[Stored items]
# # #
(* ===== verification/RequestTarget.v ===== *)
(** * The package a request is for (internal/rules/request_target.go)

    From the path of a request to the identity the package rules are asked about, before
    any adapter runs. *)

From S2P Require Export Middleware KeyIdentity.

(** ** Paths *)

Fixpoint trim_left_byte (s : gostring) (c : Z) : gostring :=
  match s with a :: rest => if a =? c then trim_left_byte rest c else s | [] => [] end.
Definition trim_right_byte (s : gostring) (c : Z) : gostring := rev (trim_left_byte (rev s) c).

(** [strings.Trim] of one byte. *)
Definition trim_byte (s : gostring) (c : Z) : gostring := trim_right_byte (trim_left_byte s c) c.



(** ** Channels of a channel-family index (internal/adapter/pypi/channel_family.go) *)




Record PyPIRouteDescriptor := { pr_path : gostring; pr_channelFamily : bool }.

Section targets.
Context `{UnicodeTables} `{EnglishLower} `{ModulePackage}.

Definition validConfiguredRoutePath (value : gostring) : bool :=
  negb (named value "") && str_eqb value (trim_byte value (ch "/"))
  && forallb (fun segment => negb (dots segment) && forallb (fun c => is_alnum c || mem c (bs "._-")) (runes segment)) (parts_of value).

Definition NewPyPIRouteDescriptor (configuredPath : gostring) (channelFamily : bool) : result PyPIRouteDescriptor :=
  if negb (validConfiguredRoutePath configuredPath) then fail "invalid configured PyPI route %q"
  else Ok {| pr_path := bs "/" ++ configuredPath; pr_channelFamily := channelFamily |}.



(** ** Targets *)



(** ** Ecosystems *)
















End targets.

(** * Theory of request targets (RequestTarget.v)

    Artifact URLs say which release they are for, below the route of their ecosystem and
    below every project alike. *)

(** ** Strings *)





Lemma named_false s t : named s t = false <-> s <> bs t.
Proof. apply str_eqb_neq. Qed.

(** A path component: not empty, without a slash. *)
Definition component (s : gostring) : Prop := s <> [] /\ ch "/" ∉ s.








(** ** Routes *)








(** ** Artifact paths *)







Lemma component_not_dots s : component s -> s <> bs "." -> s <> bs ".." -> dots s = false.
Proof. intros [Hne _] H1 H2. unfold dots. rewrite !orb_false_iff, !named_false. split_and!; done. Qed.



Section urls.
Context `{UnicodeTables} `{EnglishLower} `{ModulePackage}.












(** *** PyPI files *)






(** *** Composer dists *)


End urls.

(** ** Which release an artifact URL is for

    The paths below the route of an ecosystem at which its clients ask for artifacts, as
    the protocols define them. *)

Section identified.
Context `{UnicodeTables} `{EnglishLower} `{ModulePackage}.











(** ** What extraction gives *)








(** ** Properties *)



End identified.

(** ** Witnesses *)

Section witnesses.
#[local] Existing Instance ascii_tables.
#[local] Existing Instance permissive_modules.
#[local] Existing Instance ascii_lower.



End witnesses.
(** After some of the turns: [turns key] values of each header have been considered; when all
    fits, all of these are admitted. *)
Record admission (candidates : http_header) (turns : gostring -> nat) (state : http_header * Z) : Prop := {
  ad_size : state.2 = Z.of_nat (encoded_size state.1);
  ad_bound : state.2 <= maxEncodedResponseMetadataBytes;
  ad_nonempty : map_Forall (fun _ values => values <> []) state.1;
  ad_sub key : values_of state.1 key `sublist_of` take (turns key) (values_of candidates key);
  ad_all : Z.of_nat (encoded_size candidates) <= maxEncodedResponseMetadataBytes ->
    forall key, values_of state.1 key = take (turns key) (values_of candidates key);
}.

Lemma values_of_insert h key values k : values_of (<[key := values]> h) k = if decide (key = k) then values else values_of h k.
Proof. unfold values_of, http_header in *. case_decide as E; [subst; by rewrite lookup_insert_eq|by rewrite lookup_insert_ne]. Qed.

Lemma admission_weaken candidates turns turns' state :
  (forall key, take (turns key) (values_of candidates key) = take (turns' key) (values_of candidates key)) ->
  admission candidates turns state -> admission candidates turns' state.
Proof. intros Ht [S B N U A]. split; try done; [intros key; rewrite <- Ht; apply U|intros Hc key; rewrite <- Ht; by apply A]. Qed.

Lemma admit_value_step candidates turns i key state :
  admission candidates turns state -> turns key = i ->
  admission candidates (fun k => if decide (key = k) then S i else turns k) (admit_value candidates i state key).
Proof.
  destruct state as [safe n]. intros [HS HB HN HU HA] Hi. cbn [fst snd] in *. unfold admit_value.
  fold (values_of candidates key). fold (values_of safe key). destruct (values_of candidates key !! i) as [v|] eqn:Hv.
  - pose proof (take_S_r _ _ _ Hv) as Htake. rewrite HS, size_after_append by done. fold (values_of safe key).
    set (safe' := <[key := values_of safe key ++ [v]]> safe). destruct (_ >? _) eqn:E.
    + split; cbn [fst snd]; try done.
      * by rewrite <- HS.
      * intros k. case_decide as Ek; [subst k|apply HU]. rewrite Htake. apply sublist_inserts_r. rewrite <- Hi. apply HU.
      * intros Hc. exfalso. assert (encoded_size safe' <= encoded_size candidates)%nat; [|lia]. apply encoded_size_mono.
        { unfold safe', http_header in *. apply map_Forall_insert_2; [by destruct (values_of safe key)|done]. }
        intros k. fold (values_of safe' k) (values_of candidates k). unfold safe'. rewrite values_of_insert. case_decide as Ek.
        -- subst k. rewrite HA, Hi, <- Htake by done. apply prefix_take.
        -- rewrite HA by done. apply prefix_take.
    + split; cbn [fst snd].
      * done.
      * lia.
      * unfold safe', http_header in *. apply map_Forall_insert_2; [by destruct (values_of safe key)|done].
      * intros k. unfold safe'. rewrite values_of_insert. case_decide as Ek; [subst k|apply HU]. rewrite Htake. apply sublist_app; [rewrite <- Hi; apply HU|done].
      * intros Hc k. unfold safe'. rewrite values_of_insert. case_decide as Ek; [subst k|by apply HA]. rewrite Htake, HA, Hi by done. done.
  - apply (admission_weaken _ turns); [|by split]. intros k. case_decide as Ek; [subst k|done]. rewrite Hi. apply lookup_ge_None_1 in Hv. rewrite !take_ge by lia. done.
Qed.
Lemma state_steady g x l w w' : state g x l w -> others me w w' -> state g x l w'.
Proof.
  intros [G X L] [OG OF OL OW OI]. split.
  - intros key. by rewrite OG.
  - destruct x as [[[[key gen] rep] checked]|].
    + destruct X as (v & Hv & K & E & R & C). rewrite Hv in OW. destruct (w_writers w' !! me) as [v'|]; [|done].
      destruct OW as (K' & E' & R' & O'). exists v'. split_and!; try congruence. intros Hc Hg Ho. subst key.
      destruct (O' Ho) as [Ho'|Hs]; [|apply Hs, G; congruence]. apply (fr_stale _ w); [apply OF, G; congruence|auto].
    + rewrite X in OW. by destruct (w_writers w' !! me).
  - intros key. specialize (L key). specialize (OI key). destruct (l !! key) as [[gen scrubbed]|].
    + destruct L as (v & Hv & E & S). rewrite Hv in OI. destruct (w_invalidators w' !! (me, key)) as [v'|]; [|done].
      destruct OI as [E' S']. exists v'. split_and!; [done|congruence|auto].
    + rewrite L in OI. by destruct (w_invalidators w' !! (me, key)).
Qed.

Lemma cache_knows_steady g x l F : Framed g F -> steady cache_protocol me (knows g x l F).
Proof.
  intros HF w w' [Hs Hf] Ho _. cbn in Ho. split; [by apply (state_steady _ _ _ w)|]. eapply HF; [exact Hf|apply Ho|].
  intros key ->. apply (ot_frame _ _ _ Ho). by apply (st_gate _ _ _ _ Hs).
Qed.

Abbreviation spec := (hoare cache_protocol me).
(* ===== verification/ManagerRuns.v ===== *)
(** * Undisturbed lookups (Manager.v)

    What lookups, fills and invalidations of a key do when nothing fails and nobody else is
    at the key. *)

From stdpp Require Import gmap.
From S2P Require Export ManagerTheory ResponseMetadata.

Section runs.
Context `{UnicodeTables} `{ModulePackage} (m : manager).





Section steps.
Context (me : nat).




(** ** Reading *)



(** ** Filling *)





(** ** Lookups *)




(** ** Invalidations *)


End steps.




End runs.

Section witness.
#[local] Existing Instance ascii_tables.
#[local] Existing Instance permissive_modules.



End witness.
# # #
### TASK ITEM
Quote the data above verbatim from its first line to the line that includes "(** ** Paths *)", with both boundary lines retained.

### RESPONSE BOX
(* ===== verification/RequestTarget.v ===== *)
(** * The package a request is for (internal/rules/request_target.go)

    From the path of a request to the identity the package rules are asked about, before
    any adapter runs. *)

From S2P Require Export Middleware KeyIdentity.

(** ** Paths *)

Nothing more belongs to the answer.